Stay classy, San Diego. If we have a function *f* that's defined on the whole real line, any extreme points must occur at critical points, as these are the only points at which we can have a peak or a valley:

Any other point can't be extreme, because the function is about to become bigger or smaller:

If we have a function defined on a closed interval, there will also be extreme points at the endpoints of that interval:

Therefore we know how to find all the interesting points (that is, points that might be extreme):

- Find all the critical points.

- If looking at a function on a closed interval, toss in the endpoints of the interval.

At this point, we have all the places where extreme points *could* happen. However, a critical point doesn't need to be a max or a min.
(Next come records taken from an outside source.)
(** A client that executes a stream may be removed anyway. *)
Lemma stepx_executing c cl s s' :
  g_clients s !! c = Some cl → c_execed cl ≠ -1 → stepx (Some c) None s s' → step s s'.
Proof.
  intros Hcl Hx [S1 S2 S3 S4 S5 S6 S7]. split; [done..| |done|done|done].
  intros d cl' Hd Hd1 _. apply (S4 d cl'); [done..|]. congruence.
Qed.

Lemma may_exit_step X Y s s' : stepx X Y s s' → may_exit s' → may_exit s.
Proof.
  intros R [Ha (id & st' & Hst & Hp)]. destruct (st_stream _ _ _ _ R _ _ Hst) as (st & H & E).
  split; [by apply R|]. exists id, st. split; [done|by apply E].
Qed.

Lemma live_step X Y s s' : stepx X Y s s' →
  (size (live (g_streams s')) ≤ size (live (g_streams s)))%nat.
Proof.
  intros R. rewrite <- !size_dom. apply subseteq_size. intros id.
  rewrite !elem_of_dom. intros [st' [H Hc]%live_lookup].
  destruct (st_stream _ _ _ _ R _ _ H) as (st & Hst & E). exists st. apply live_lookup.
  split; [done|]. by rewrite <- (stream_step_closing _ _ E).
Qed.

(** Changes outside of the tables. *)
Definition same_tables (s s' : server) : Prop :=
  g_streams s' = g_streams s ∧ g_clients s' = g_clients s ∧
  counters_clients s' = counters_clients s ∧ counters_streams s' = counters_streams s ∧
  alive s' = alive s.

Lemma step_same_tables s s' : same_tables s s' → step s s'.
Proof.
  intros (E1 & E2 & E3 & _ & E5). transitivity s; [reflexivity|].
  split; rewrite ?E1, ?E2, ?E3, ?E5; eauto; intros; try by eexists.
  congruence.
Qed.

Lemma wf_same_tables s s' : same_tables s s' → wf s → wf s'.
Proof. intros (E1 & E2 & _ & E4 & _) []. split; rewrite ?E1, ?E2, ?E4; eauto. Qed.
After finding all *x*-values where extreme points could occur, we still need to test each *x*-value to see whether it really is an extreme point, and if so, what type (max or min).

There are three ways to determine whether each possible extreme point you've found is a maximum, a minimum, or neither. Alas - the first way, while easiest, is usually not acceptable as an answer on exams. It can be a good way to check your work though.

- Use your graphing calculator to graph the function near the possible extreme point. Then use your eyes to see what kind of point it is.

- Use the First Derivative Test

- Use the Second Derivative Test

This math will come in handy for optimization, which is the art of classifying extreme points but with more word problems layered on top.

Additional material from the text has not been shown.